Saturday, April 1, 2023

nanokelvin microwave cooler for molecules

pte20220728019 research/development technology/digitization

Low temperature record set – MPQ researchers pave the way for new forms of quantum matter

Insight Into The Main Vacuum Chamber Of The Nak Molecule Experiment (Photo:

Insight into the main vacuum chamber of the NaK molecule experiment (Photo:

Garching (PTE019/28.07.2022/12:30)-

Researchers at the Max Planck Institute for Quantum Optics (MPQ) have developed a new microwave cooling technique for molecular gases. This makes it possible to cool polar molecules down to a few nanokelvins, which is 21 billionths of a degree above absolute zero.

evaporative cooling used

Scientists have thus set a new low-temperature record and paved the way for new forms of quantum matter that were previously experimentally inaccessible. They used a gas of sodium-potassium (NaK) molecules trapped in an optical trap by laser light. The so-called evaporative cooling was used to cool the gas.

“This method works on the same principle as a cup of hot coffee,” says MPQ researcher Shin-Yu Luo. In coffee, water molecules constantly collide and exchange part of their kinetic energy. If two particularly high-energy molecules collide, one of them may be fast enough to escape the coffee – it pops out of the cup. The second molecule has less energy left. In this way the coffee cools slowly.

energy screen brings success

In the same way, a gas can be cooled down to a few nanokelvins—a billionth of a degree from absolute zero—at minus 273.15 °C. However: “If the gas consists of molecules, these must be additionally stabilized at very low temperatures,” Luo says. To prevent this, the researchers used a trick: the additional use of a specially formulated electromagnetic field, which acts as an energetic shield for the molecules—and keeps them from clumping together and colliding.

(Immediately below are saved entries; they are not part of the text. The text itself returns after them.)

(** C1: ending a run.  When the state machine allows the final status, finalizing
    a stored run that is still active puts exactly that status, the trimmed
    error text and the time into the run, clears its approval and its pending
    tools, changes nothing else of it but its plan, the graph of the plan and the
    time of the update, ends the plan, writes the run back, removes it from its session's queue and cancels its context if
    asked to, counts and announces it and runs the hook; and finalizing the run
    again, in any way, is a no-op. *)
Theorem finalizeRun_ends {Q} `{!Coordinator Q, !CoordinatorLaws Q}
    (now : Time) (a : Agent Q) (r r0 : Run) (spec : runFinalization) :
  run_ids_ok r -> Run_ID r ≠ "" -> rs_byID (ag_runs a) !! Run_ID r = Some r0 ->
  Status_Terminal (Run_Status r) = false -> Status_Terminal (fin_status spec) = true ->
  ValidTransition (Run_Status r) (fin_status spec) = true ->
  exists a' r', finalizeRun now a (Some r) spec = (a', Some r', None)
    ∧ run_but_plan r' = run_but_plan (final_run now spec r) ∧ Run_UpdatedAt r' = now
    ∧ rs_byID (ag_runs a') !! Run_ID r = Some r'
    ∧ (forall p stop, Run_Plan r = Some p -> plan_stop spec = Some stop ->
         exists p', Run_Plan r' = Some p' ∧ plan_ended stop p p')
    ∧ (forall q, ag_queue a' = Some q -> fin_finishQueue spec = true -> dequeued q r')
    ∧ (fin_cancelContext spec = true -> TrimSpace (Run_ID r) ≠ "" -> Run_ID r ∉ ag_cancels a')
    ∧ EvMetric (fin_status spec) ∈ ag_trace a'
    ∧ (forall ev, fin_eventType spec = Some ev -> EvRunStatus ev (Run_ID r) ∈ ag_trace a')
    ∧ (fin_hook spec = true -> EvHook (Run_ID r) ∈ ag_trace a')
    ∧ forall now' spec', finalizeRun now' a' (Some r') spec' = (a', Some r', None).
Proof.
  intros Hok Hid Hst Hnt Ht HV. unfold finalizeRun at 1. rewrite Hnt.
  fold (final_opts now (TrimSpace (fin_errorText spec))).
  rewrite final_transition; [|by intros E; rewrite E in Ht|by intros E; congruence|done].
  rewrite TrimSpace_idem. cbn [default from_option id]. fold (final_run now spec r). set (r1 := final_run now spec r).
  destruct (finalize_plan_spec now a r1 r0 spec) as
    (a2&r2&->&Hf2&[r0' Hst2]&Hq2&_&Hpl); [exact Hok|exact Hst|].
  pose proof (run_but_plan_fields _ _ Hf2) as (Hid2&Hs2&Hse2).
  destruct (agent_update_known now a2 r2 r0') as (a3&->&Hb3&Hq3&_); [by rewrite Hid2|].
  set (r3 := run_set_updated now r2) in *.
  destruct (finalize_tail a3 r3 spec) as (Er&Eq&Ev). destruct (finalize_tail_trace a3 r3 spec) as (Em&Eh&Ec).
  change (Run_ID r3) with (Run_ID r2) in *. rewrite Hid2 in Ev, Eh, Ec. change (Run_ID r1) with (Run_ID r) in *.
  eexists _, r3. split; [reflexivity|]. split_and!; [exact Hf2|done| |exact Hpl| |intros Hcc Htr; by apply Ec| |exact Ev|exact Eh|].
  - rewrite Er, Hb3, Hid2. apply lookup_insert_eq.
  - intros q Hq Hf. rewrite Eq, Hf in Hq. destruct (ag_queue a3) as [q3|]; [|done].
    apply (inj Some) in Hq as <-. refine (FinishRun_dequeued q3 r3 _). change (Run_ID r3) with (Run_ID r2).
    rewrite Hid2. exact Hid.
  - apply Em. by destruct (fin_status spec).
  - intros now' spec'. unfold finalizeRun. change (Run_Status r3) with (Run_Status r2).
    rewrite Hs2. change (Run_Status r1) with (fin_status spec). by rewrite Ht.
Qed.

(** A transition into [st]: refused ones leave the run as it is. *)
Lemma final_transition_refused r st opts :
  st ≠ StatusEmpty -> st ≠ Run_Status r -> ValidTransition (Run_Status r) st = false ->
  transitionRun (Some r) st PhaseFinalize opts = Some r.
Proof.
  intros H1 H2 HV. unfold transitionRun. rewrite decide_True by done. by rewrite HV.
Qed.

(** The status and identity of the run a finalization to [RunFailed] works on. *)
Lemma failed_transition r now text (r1 := default r (transitionRun (Some r) RunFailed PhaseFinalize
    (final_opts now text))) :
  Run_Status r ≠ RunFailed ->
  Run_ID r1 = Run_ID r ∧ Run_Plan r1 = Run_Plan r ∧ Run_SessionID r1 = Run_SessionID r
  ∧ Run_Status r1 = if ValidTransition (Run_Status r) RunFailed then RunFailed else Run_Status r.
Proof.
  intros Hne. unfold r1. destruct (ValidTransition (Run_Status r) RunFailed) eqn:HV.
  - by rewrite final_transition.
  - by rewrite final_transition_refused.
Qed.

(** a background failure is announced whether or not the run can fail.  For
    every stored run that is neither finished nor waiting for approval,
    [MarkBackgroundFailure] succeeds, announces the run as failed and takes it
    out of its session's queue; but the stored run becomes failed only if its
    status may move to failed.  A queued run or one that waits for input keeps
    its status, and is in no queue any more. *)
Theorem background_failure_outcome {Q} `{!Coordinator Q, !CoordinatorLaws Q}
    (now : Time) (a : Agent Q) (r : Run) (msg : string) :
  run_ids_ok r -> TrimSpace (Run_ID r) ≠ "" -> rs_byID (ag_runs a) !! Run_ID r = Some r ->
  Status_Active (Run_Status r) = true -> Run_Status r ≠ RunWaitingApproval ->
  exists a' r', MarkBackgroundFailure now a (Run_ID r) (Some msg) = (a', None)
    ∧ rs_byID (ag_runs a') !! Run_ID r = Some r'
    ∧ Run_Status r' = (if decide (Run_Status r = RunQueued ∨ Run_Status r = RunWaitingInput)
                       then Run_Status r else RunFailed)
    ∧ EvRunStatus EventRunFailed (Run_ID r) ∈ ag_trace a'
    ∧ forall q, ag_queue a' = Some q -> dequeued q r.
Proof.
  intros Hok Hid Hst Hact Hwa. unfold MarkBackgroundFailure. rewrite decide_False by done.
  assert (Get (ag_runs a) (Run_ID r) = inl r) as -> by (unfold Get, GetScoped; by rewrite Hst).
  assert (Hnt : Status_Terminal (Run_Status r) = false) by (by destruct (Run_Status r)).
  rewrite Hnt. rewrite bool_decide_eq_false_2 by done. cbn [orb].
  unfold finalizeRun. rewrite Hnt. cbn [fin_status failure_spec fin_errorText].
  fold (final_opts now (TrimSpace msg)).
  destruct (failed_transition r now (TrimSpace msg)) as (Hid1&Hp1&Hse1&Hs1);
    [by intros E; rewrite E in Hnt|].
  set (r1 := default r _) in *.
  destruct (finalize_plan_spec now a r1 r (failure_spec msg)) as
    (a2&r2&->&Hf2&[r0' Hst2]&Hq2&_&_); [by unfold run_ids_ok; rewrite Hp1|by rewrite Hid1|].
  pose proof (run_but_plan_fields _ _ Hf2) as (Hid2&Hs2&Hse2).
  destruct (agent_update_known now a2 r2 r0') as (a3&->&Hb3&Hq3&_); [by rewrite Hid2|].
  set (r3 := run_set_updated now r2) in *.
  destruct (finalize_tail a3 r3 (failure_spec msg)) as (Er&Eq&Ev).
  assert (Hid3 : Run_ID r3 = Run_ID r) by (etrans; [exact Hid2|exact Hid1]).
  assert (Hse3 : Run_SessionID r3 = Run_SessionID r) by (etrans; [exact Hse2|exact Hse1]).
  eexists _, r3. split; [reflexivity|]. split_and!.
  - rewrite Er, Hb3. change (Run_ID r2) with (Run_ID r3). rewrite Hid3. apply lookup_insert_eq.
  - change (Run_Status r3) with (Run_Status r2). rewrite Hs2, Hs1.
    by destruct (Run_Status r).
  - rewrite <- Hid3. by apply Ev.
  - intros q Hq. rewrite Eq in Hq. cbn [fin_finishQueue failure_spec] in Hq.
    destruct (ag_queue a3) as [q3|]; [|done]. apply (inj Some) in Hq as <-.
    unfold dequeued. rewrite <- Hid3, <- Hse3. apply (FinishRun_dequeued q3 r3).
    rewrite Hid3. by intros E; rewrite E in Hid.
Qed.

(** ** Examples *)

(** A planned run of an agent, in a given status. *)
Definition demo_agent (st : Status) : Agent InMemoryCoordinator * Run :=
  let r := run_set_status st demo_run in
  (mkAgent (mkRunStore 1 {[Run_ID r := r]} ∅)
     (Some (mem_EnqueueSessionRun NewInMemoryCoordinator "s" (Run_ID r) QueueEnqueue).1) ∅ [], r).

Lemma demo_run_ids_ok st : run_ids_ok (demo_agent st).2.
Proof. intros p [= <-]. apply demo_ids_ok. Qed.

“We created this energy screen using a strong, rotating microwave field. This field causes the molecules to spin at a high frequency,” explains Luo’s colleague Andreas Schindewolf. If two molecules get too close, they can exchange kinetic energy – but at the same time they align themselves in such a way that they repel and quickly move away from each other.

To create a microwave field with the necessary properties, the researchers placed a helical antenna under an optical trap containing a gas composed of sodium-potassium molecules. As Shin-Yu Luo reports, “the rate at which the molecules interconnected was reduced by more than an order of magnitude.” In addition, under the influence of the field, a strong and far-reaching electrical interaction developed between the molecules.


Nation World News Desk
Nation World News Desk
Nation World News is the fastest emerging news website covering all the latest news, world’s top stories, science news entertainment sports cricket’s latest discoveries, new technology gadgets, politics news, and more.